That's Daryl Hall in the pages of Rolling Stone in January 1985. The issue's cover story--"The Secret Life of Hall and Oates"--featured that now infamous line.

"I was savaged for that quote," laughs Hall over the phone from his home in upstate New York. "People thought it was sacrilege to say such a thing. But you know what?" Hall pauses. "I was right."

The number of people who think Hall is wrong about the matter is shrinking--the benefit of 23 years' perspective.

Consider, for one, the man's history. At 18 he was writing songs with Chubby Checker, singing with the Delfonics and Stylistics in streetcorner doo-wops and working loosely with Philly soul giants Kenny Gamble and Leon Huff, soaking up the skill around him and acquiring soul-singing street cred by the barrelfull.

Hall told Pitchfork last year, "If you're a white guy and you sing the blues, you're Mick Jagger, you're Eric Clapton. If you're a white guy and you sing soul, you're a freak." You can't help but wonder whether that would be the case if, say, the entire world could've just grown up in Philadelphia during that era.

Hall laughs, "It's true. Philly really was color blind back then. All this 'blue-eyed soul' stuff people throw out now--that didn't exist back then. I was just a guy singing music. I know things have changed, and people don't believe me when I say that, but it really was different in Philadelphia."
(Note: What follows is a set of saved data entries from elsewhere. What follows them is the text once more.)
Lemma fs_rename_kept old new d :
  tree_ok d → is_dir d old = false → old ≠ [] → new ≠ [] →
  kept (λ q, q = old ∨ q = new) d (fs_rename f old new d).1.
Proof.
  intros Ht Hfile Ho Hw. destruct (fs_rename f old new d) as [d' [[]|e]] eqn:E; simpl.
  2: { apply fs_rename_err in E as ->. apply kept_refl. }
  apply fs_rename_ok in E as (n & Hn & [[_ ->]|(Hnp & -> & Hnew)]); [apply kept_refl|].
  assert (∃ b, content n = CFile b) as [bo Hbo].
  { unfold is_dir in Hfile. rewrite Hn in Hfile. destruct n as [[] ? ? ?]; [by eexists|done]. }
  assert (is_dir d new = false) as Hnd.
  { unfold is_dir. destruct (nodes d !! new) as [[[] ? ? ?]|] eqn:Em; try done.
    by destruct (Hnew bo Hbo _ eq_refl). }
  split; [done|]. intros q m b Hq Hm Hb. exists m. simpl. split; [|done].
  rewrite move_tree_outside; [done| |]; intros Hp; apply Hq;
    [left|right]; by eapply tree_ok_leaf.
Qed.
End kept_calls.

(** ** The staging area is apart *)

Definition under (root : path) : path → Prop := λ q, root `prefix_of` q.

Definition ws_wf (root : path) (w : WriteSerialize) : Prop :=
  root `prefix_of` staging_root w ∧ map_Forall (λ _ st, root `prefix_of` st) (ws_pending w).
Definition cow_wf (c : AgentCowStore) : Prop :=
  cow_root c ≠ [] ∧ map_Forall (λ _ w, ws_wf (cow_root c) w) (agents c).

Lemma path_join_prefix root p name : root ≠ [] → root `prefix_of` p → root `prefix_of` path_join p [Normal name].
Proof.
  intros Hr [k ->]. unfold path_join. simpl.
  destruct (root ++ k) as [|c l] eqn:E; [by destruct root|].
  rewrite <- E, <- app_assoc. by eexists.
Qed.

Lemma store_for_wf c key : cow_wf c → ws_wf (cow_root c) (store_for c key).
Proof.
  intros [Hr Hall]. unfold store_for. destruct (agents c !! key) as [w|] eqn:E; [by apply (Hall key)|].
  split; simpl; [by apply path_join_prefix|apply map_Forall_empty].
Qed.

(** An operation of one staging area that keeps it apart, lifted to the store. *)
Lemma with_agent_wf {A} agent (m : stm WsState WriteSerializeError A) s (X : path → Prop) :
  cow_wf (cow_store s) →
  (∀ w, ws_disk w = cow_disk s → ws_wf (cow_root (cow_store s)) (ws_store w) →
     kept X (cow_disk s) (ws_disk (m w).1) ∧ ws_wf (cow_root (cow_store s)) (ws_store (m w).1)) →
  kept X (cow_disk s) (cow_disk (with_agent agent m s).1) ∧
  cow_wf (cow_store (with_agent agent m s).1) ∧
  cow_root (cow_store (with_agent agent m s).1) = cow_root (cow_store s).
Proof.
  intros Hwf Hm. unfold with_agent.
  set (w0 := mkWsState (cow_disk s) (store_for (cow_store s) (agent_key (cow_store s) agent)) (cow_meters s)).
  destruct (Hm w0) as [Hk Hw]; [done|by apply store_for_wf|].
  destruct (m w0) as [w r]. simpl in *. split_and!; [done| |done].
  split; [apply Hwf|]. simpl. apply map_Forall_insert_2; [done|]. apply Hwf.
Qed.

Section cow_kept.
Variable digest : path → string.
Variable f : Faults.

Lemma fs_create_kept p d : kept (only p) d (fs_create f p d).1.
Proof.
  unfold fs_create, sys, st_err. destruct (f SCreate p); [apply kept_refl|].
  destruct (nodes d !! p) as [n|]; [destruct (content n)|destruct (parent_is_dir d p)];
    simpl; apply kept_put || apply kept_refl.
Qed.

Lemma stage_bytes_kept root p b w :
  root ≠ [] → ws_wf root (ws_store w) →
  kept (under root) (ws_disk w) (ws_disk (stage_bytes digest f p b w).1) ∧
  ws_wf root (ws_store (stage_bytes digest f p b w).1).
Proof.
  intros Hr [Hroot Hpend].
  unfold stage_bytes, st_bind, st_get, lock_arc, st_mod, on_disk. simpl.
  set (st := staging_path_for digest _ p).
  assert (root `prefix_of` st) as Hst by (by apply path_join_prefix).
  assert (∀ q, only st q → under root q) as Hsub by (intros q ->; done).
  pose proof (create_parent_kept f st (ws_disk w)) as K1.
  destruct (create_parent f st (ws_disk w)) as [d1 [[]|e]]; simpl in *;
    [|split; [by apply kept_nowhere|done]].
  pose proof (fs_create_kept st d1) as K2.
  destruct (fs_create f st d1) as [d2 [[]|e]]; simpl in *.
  2: { split; [|done]. eapply kept_trans; [apply kept_nowhere; exact K1|by eapply kept_weaken]. }
  pose proof (fs_write_at_kept f st 0 b d2) as K3.
  assert (kept (under root) (ws_disk w) (fs_write_at f st 0 b d2).1) as K.
  { eapply kept_trans; [apply kept_nowhere; exact K1|].
    eapply kept_trans; eapply kept_weaken; eauto. }
  destruct (fs_write_at f st 0 b d2) as [d3 [[]|e]]; simpl in *; (split; [done|]); [|done].
  split; [done|]. simpl. by apply map_Forall_insert_2.
Qed.

Lemma discard_pending_kept root p w :
  ws_wf root (ws_store w) →
  kept (under root) (ws_disk w) (ws_disk (discard_pending f p w).1) ∧
  ws_wf root (ws_store (discard_pending f p w).1).
Proof.
  intros [Hroot Hpend].
  unfold discard_pending, st_bind, st_get, lock_arc, st_mod, path_exists, st_err. simpl.
  destruct (ws_pending (ws_store w) !! p) as [st|] eqn:E; simpl; [|split; [apply kept_refl|done]].
  assert (map_Forall (λ _ st, root `prefix_of` st) (delete p (ws_pending (ws_store w))))
    by (by apply map_Forall_delete).
  destruct (is_ok _); simpl; [|split; [apply kept_refl|done]]. unfold on_disk. simpl.
  pose proof (fs_remove_file_kept f st (ws_disk w)) as K.
  destruct (fs_remove_file f st (ws_disk w)) as [d [[]|e]]; simpl in *;
    (split; [|done]); eapply kept_weaken; try exact K; intros q ->; by apply (Hpend p).
Qed.

Lemma promote_kept root st p d :
  root `prefix_of` st → (∀ q n, nodes d !! q = Some n → p `prefix_of` q → q = p) →
  kept (λ q, under root q ∨ q = p) d (promote f st p d).1.
Proof.
  intros Hst Hleaf. unfold promote.
  destruct (fs_rename f st p d) as [d1 [[]|e]] eqn:E; simpl.
  - apply fs_rename_ok in E as (n & Hn & [[_ ->]|(_ & -> & _)]); [apply kept_refl|].
    split; [done|]. intros q m b Hq Hm Hb. exists m. simpl. split; [|done].
    rewrite move_tree_outside; [done| |]; intros Hp; apply Hq; [left|right].
    + unfold under. by trans st.
    + by eapply Hleaf.
  - apply fs_rename_err in E as ->.
    assert (kept (only p) d (fs_copy f st p d).1) as K.
    { unfold fs_copy, sys, st_bind, st_err. destruct (f SCopy st); [apply kept_refl|].
      pose proof (fs_read_pure no_faults st d) as Hp.
      destruct (fs_read no_faults st d) as [d2 [b|]]; simpl in Hp; subst d2; [|apply kept_refl].
      unfold fs_node. destruct (nodes d !! st) as [n|]; [|apply kept_refl].
      destruct (nodes d !! p) as [m|]; [destruct (content m)|destruct (parent_is_dir d p)];
        simpl; apply kept_put || apply kept_refl. }
    assert (kept (λ q, under root q ∨ q = p) d (fs_copy f st p d).1) as K'
      by (eapply kept_weaken; [|exact K]; intros q ->; by right).
    destruct e; try apply kept_refl.
    destruct (fs_copy f st p d) as [d2 [[]|e]]; simpl in *; [|done].
    eapply kept_trans; [exact K'|]. eapply kept_weaken; [|apply fs_remove_file_kept].
    intros q ->. by left.
Qed.

Lemma commit_pending_kept root p w :
  ws_wf root (ws_store w) → tree_ok (ws_disk w) → is_dir (ws_disk w) p = false → p ≠ [] →
  kept (λ q, under root q ∨ q = p) (ws_disk w) (ws_disk (commit_pending f p w).1) ∧
  ws_wf root (ws_store (commit_pending f p w).1).
Proof.
  intros [Hroot Hpend] Ht Hd Hp.
  unfold commit_pending, st_bind, st_get, lock_arc, st_mod, path_exists, st_err. simpl.
  destruct (ws_pending (ws_store w) !! p) as [st|] eqn:E; simpl; [|split; [apply kept_refl|done]].
  assert (map_Forall (λ _ st, root `prefix_of` st) (delete p (ws_pending (ws_store w))))
    by (by apply map_Forall_delete).
  destruct (is_ok _); simpl; [|split; [apply kept_refl|done]]. unfold on_disk. simpl.
  pose proof (create_parent_kept f p (ws_disk w)) as K1.
  assert (∀ q n, nodes (create_parent f p (ws_disk w)).1 !! q = Some n → p `prefix_of` q → q = p) as Hleaf.
  { intros q n Hq Hpq.
    assert (nodes (ws_disk w) !! q = Some n ∨ q `prefix_of` p) as [Hq'|Hqp].
    { unfold create_parent in Hq. destruct (parent_of p) as [pp|] eqn:Epp; [|by left].
      destruct (fs_create_dir_all f pp (ws_disk w)) as [d1 r] eqn:Ec.
      apply fs_create_dir_all_keeps in Ec as (_ & _ & Hc). destruct (Hc q) as [?|[_ ?]]; simpl in *.
      - left. congruence.
      - right. etrans; [done|]. by apply parent_of_prefix. }
    - by eapply tree_ok_leaf.
    - by apply (anti_symm prefix). }
  destruct (create_parent f p (ws_disk w)) as [d1 [[]|e]]; simpl in *;
    [|split; [by apply kept_nowhere|done]].
  pose proof (promote_kept root st p d1 (Hpend p st E) Hleaf) as K2.
  assert (kept (λ q, under root q ∨ q = p) (ws_disk w) (promote f st p d1).1) as K.
  { eapply kept_trans; [apply kept_nowhere; exact K1|exact K2]. }
  destruct (promote f st p d1) as [d2 [[]|e]]; simpl in *; by split.
Qed.
End cow_kept.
Hall didn't see John Oates' color when the two met one night backstage waiting for their respective bands to share a bill. The guys began working together, releasing their first album Whole Oates in 1972.

They sparked a couple hits in the '70s--"She's Gone," "Rich Girl"--but the duo really caught fame's elusive fire at the top of the Reagan era when they began peeling off hit after hit--"Kiss on My List," "Private Eyes," "Maneater."

The numbers: Hall and Oates are the No. 1 selling duo in pop music history. Throughout their career they had eight No. 1 singles, and have managed three double platinum and two platinum albums. "We sold more records in the '80s than Madonna," Hall says, driving the point home.

It's for those numbers and Hall and Oates' "unique and indelible influence on generations of music makers" that BMI (Broadcast Music Inc.) is bestowing the two with its highest award--Icon--on May 20, where they'll join the elite ranks of those BMI Icons before them (Paul Simon, James Brown, Willie Nelson, Dolly Parton, Merle Haggard, to name a few).

"It's very exciting," says Hall of the Icon honor. "I'm not really an awards guy, but this is a pretty no-nonsense award."

On Hall's short list of "nonsense" awards: the Grammys, the Rock and Roll Hall of Fame.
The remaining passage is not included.